For the listing below, output exactly the lines from the line with "repeat (destruct_match; try exact Hok);" up to and including the line with "Lemma createDeposit_ok user", and no other lines.

Listed entries:
↓

Lemma inactive_offer_refused_and_unlisted_witness :
  acceptOffer p2pTradeSchema 5000 2 4 5000 "bank_transfer" swept_market
  = (Fail 400 "Offer is not active", swept_market)
  /\ Forall (fun o => P2POffer.status o = "active")
       (p_offers (listOffers any_offer swept_market)).
Proof.
  apply (inactive_offer_refused_and_unlisted p2pTradeSchema 5000 2 4 5000
           "bank_transfer" any_offer swept_market
           (P2POffer.with_status (posted_offer 4 "sell" 1000) "expired")).
  - reflexivity.
  - discriminate.
Defined.

(** C7, as stated, fails: long after the sell offer has expired, it is
    still listed, and user 2 accepts it. *)
Lemma expired_offer_listed_and_accepted :
  (P2POffer.expiresAt (posted_offer 4 "sell" 1000) < 900000000)%Z
  /\ In (posted_offer 4 "sell" 1000) (p_offers (listOffers any_offer market))
  /\ exists trade db',
       acceptOffer p2pTradeSchema 900000000 2 4 5000 "bank_transfer" market
       = (Json 201 trade, db')
       /\ P2PTrade.offerId trade = 4%nat.
Proof.
  split; [reflexivity|]. split.
  - simpl. right. left. reflexivity.
  - eexists; eexists; split; reflexivity.
Qed.

(** ** Balances stay non-negative *)

Lemma ledger_ok_same db db' :
  wallets db' = wallets db -> deposits db' = deposits db ->
  ledger_ok db -> ledger_ok db'.
Proof. unfold ledger_ok. now intros -> ->. Qed.

Lemma wallet_pre_save_nonneg w ws :
  Forall wallet_nonneg ws -> Forall wallet_nonneg (wallet_pre_save w ws).
Proof.
  unfold wallet_pre_save. destruct (Wallet.isDefault w); [|trivial].
  intro H. apply Forall_map. revert H. apply Forall_impl.
  intros x Hx. now destruct (_ && _).
Qed.

Lemma replace_wallet_nonneg w ws :
  wallet_nonneg w -> Forall wallet_nonneg ws ->
  Forall wallet_nonneg (replace_wallet w ws).
Proof.
  intros Hw H. apply Forall_map. revert H. apply Forall_impl.
  intros x Hx. now destruct (_ =? _)%nat.
Qed.

(** What [save()] lets through is non-negative. *)
Lemma validate_nonneg new :
  Wallet.validate new = true -> wallet_nonneg new.
Proof.
  unfold Wallet.validate. intro H.
  repeat (apply andb_prop in H; destruct H as [H ?]).
  split; now apply Qleb_le.
Qed.

Lemma Wallet_save_ok new db db' :
  Wallet_save new db = Some db' -> ledger_ok db -> ledger_ok db'.
Proof.
  unfold Wallet_save. intros Hsave [Hw Hd].
  destruct (Wallet.validate new) eqn:Hv; [|discriminate].
  inversion Hsave; subst db'; clear Hsave. split; [|exact Hd]. simpl.
  apply replace_wallet_nonneg.
  - now apply validate_nonneg.
  - now apply wallet_pre_save_nonneg.
Qed.

Lemma acceptOffer_ok s now user id amount pm db :
  ledger_ok db -> ledger_ok (snd (acceptOffer s now user id amount pm db)).
Proof.
  intro Hok.
  destruct (acceptOffer_store s now user id amount pm db)
    as [->|(w & x & db1 & Hin & Hsave & [->|(db2 & Hw & Hd & _ & Hw' & Hd' & _)])].
  - exact Hok.
  - now apply (Wallet_save_ok (Wallet.lock w x) db).
  - apply (ledger_ok_same db1).
    + now rewrite Hw', Hw.
    + now rewrite Hd', Hd.
    + now apply (Wallet_save_ok (Wallet.lock w x) db).
Qed.

Lemma updateTradeStatus_ok s now user id body db :
  ledger_ok db -> ledger_ok (snd (updateTradeStatus s now user id body db)).
Proof.
  intro Hok. unfold updateTradeStatus, respond_updated.
  repeat (destruct_match; try exact Hok); simpl;
    try (eapply ledger_ok_same; [| | exact Hok]; reflexivity).
  all: eapply ledger_ok_same;
    [| | eapply Wallet_save_ok; [eassumption | exact Hok]];
    reflexivity.
Qed.

Lemma createWallet_ok user body db :
  ledger_ok db -> ledger_ok (snd (createWallet user body db)).
Proof.
  intros [Hw Hd]. unfold createWallet.
  repeat (destruct_match; try (split; assumption)); simpl;
    (split; [|exact Hd]); simpl.
  - now apply wallet_pre_save_nonneg.
  - apply Forall_app. split; [now apply wallet_pre_save_nonneg|].
    constructor; [|constructor]. split; simpl; apply Qle_refl.
Qed.

Lemma updateWallet_ok user id label isDefault db :
  ledger_ok db -> ledger_ok (snd (updateWallet user id label isDefault db)).
Proof.
  intros [Hw Hd]. unfold updateWallet.
  destruct (find _ (wallets db)) as [w|] eqn:Hfind; [|split; assumption].
  split; [|exact Hd]. simpl.
  apply replace_wallet_nonneg; [|exact Hw].
  apply find_some in Hfind. destruct Hfind as [Hin _].
  exact (proj1 (Forall_forall _ _) Hw w Hin).
Qed.

Lemma deleteWallet_ok user id db :
  ledger_ok db -> ledger_ok (snd (deleteWallet user id db)).
Proof.
  intros [Hw Hd]. unfold deleteWallet.
  repeat (destruct_match; try (split; assumption)); simpl.
  split; [|exact Hd]. simpl.
  apply Forall_forall. intros w Hin. apply filter_In in Hin.
  exact (proj1 (Forall_forall _ _) Hw w (proj1 Hin)).
Qed.

Lemma createDeposit_ok user walletId amount txHash db :
  ledger_ok db -> ledger_ok (snd (createDeposit user walletId amount txHash db)).
Proof.
  intros [Hw Hd]. unfold createDeposit.
  repeat (destruct_match; try (split; assumption)); simpl.
  split; [exact Hw|]. simpl.
  apply Forall_app. split; [exact Hd|].
  constructor; [|constructor]. simpl. now apply Qltb_ge.
Qed.

Lemma confirmDeposit_ok depositId db :
  ledger_ok db -> ledger_ok (confirmDeposit depositId db).
Proof.
  intros [Hw Hd]. unfold confirmDeposit.
  destruct (find _ (deposits db)) as [d|] eqn:Hfind; [|split; assumption].
  apply find_some in Hfind. destruct Hfind as [Hin _].
  assert (Hamount : 0 <= Deposit.amount d)
    by exact (proj1 (Forall_forall _ _) Hd d Hin).
  split; simpl.
  - apply Forall_map. revert Hw. apply Forall_impl.
    intros w [Hb Hl]. destruct (_ =? _)%nat; [|now split].
    split; simpl; [|exact Hl].
    rewrite <- (Qplus_0_l 0). now apply Qplus_le_compat.
  - apply Forall_map. revert Hd. apply Forall_impl.
    intros x Hx. now destruct (_ =? _)%nat.
Qed.

Lemma step_ok s op db : ledger_ok db -> ledger_ok (step s op db).
Proof.
  intro Hok. destruct op; simpl.
  - unfold createOffer. repeat (destruct_match; try exact Hok).
  - unfold updateOfferStatus. repeat (destruct_match; try exact Hok).
  - now apply acceptOffer_ok.
  - now apply updateTradeStatus_ok.
  - now apply createWallet_ok.
  - now apply updateWallet_ok.
  - now apply deleteWallet_ok.
  - now apply createDeposit_ok.
  - now apply confirmDeposit_ok.
Qed.

Lemma run_ok s ops db : ledger_ok db -> ledger_ok (run s ops db).
Proof.
  unfold run. revert db.
  induction ops as [|op ops IH]; intros db Hok; simpl; [exact Hok|].
  apply IH. now apply step_ok.
Qed.

(** C3.  Whatever the trade model's schema, after any sequence of
    requests and deposit confirmations on the empty store every wallet
    has a non-negative available and a non-negative locked balance. *)
Theorem balances_never_negative s adm ops :
  Forall wallet_nonneg (wallets (run s ops (empty_store adm))).
Proof.
  apply (run_ok s ops (empty_store adm)).
  split; constructor.
Qed.

(** ** Accepting an offer: what a success writes *)

Lemma Wallet_save_offers new db db' :
  Wallet_save new db = Some db' ->
  offers db' = offers db /\ trades db' = trades db
  /\ wallets db' = replace_wallet new (wallet_pre_save new (wallets db)).
Proof.
  unfold Wallet_save. destruct (Wallet.validate new); [|discriminate].
  intro H. inversion H. now subst.
Qed.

↑

Exercise output:
  repeat (destruct_match; try exact Hok); simpl;
    try (eapply ledger_ok_same; [| | exact Hok]; reflexivity).
  all: eapply ledger_ok_same;
    [| | eapply Wallet_save_ok; [eassumption | exact Hok]];
    reflexivity.
Qed.

Lemma createWallet_ok user body db :
  ledger_ok db -> ledger_ok (snd (createWallet user body db)).
Proof.
  intros [Hw Hd]. unfold createWallet.
  repeat (destruct_match; try (split; assumption)); simpl;
    (split; [|exact Hd]); simpl.
  - now apply wallet_pre_save_nonneg.
  - apply Forall_app. split; [now apply wallet_pre_save_nonneg|].
    constructor; [|constructor]. split; simpl; apply Qle_refl.
Qed.

Lemma updateWallet_ok user id label isDefault db :
  ledger_ok db -> ledger_ok (snd (updateWallet user id label isDefault db)).
Proof.
  intros [Hw Hd]. unfold updateWallet.
  destruct (find _ (wallets db)) as [w|] eqn:Hfind; [|split; assumption].
  split; [|exact Hd]. simpl.
  apply replace_wallet_nonneg; [|exact Hw].
  apply find_some in Hfind. destruct Hfind as [Hin _].
  exact (proj1 (Forall_forall _ _) Hw w Hin).
Qed.

Lemma deleteWallet_ok user id db :
  ledger_ok db -> ledger_ok (snd (deleteWallet user id db)).
Proof.
  intros [Hw Hd]. unfold deleteWallet.
  repeat (destruct_match; try (split; assumption)); simpl.
  split; [|exact Hd]. simpl.
  apply Forall_forall. intros w Hin. apply filter_In in Hin.
  exact (proj1 (Forall_forall _ _) Hw w (proj1 Hin)).
Qed.

Lemma createDeposit_ok user walletId amount txHash db :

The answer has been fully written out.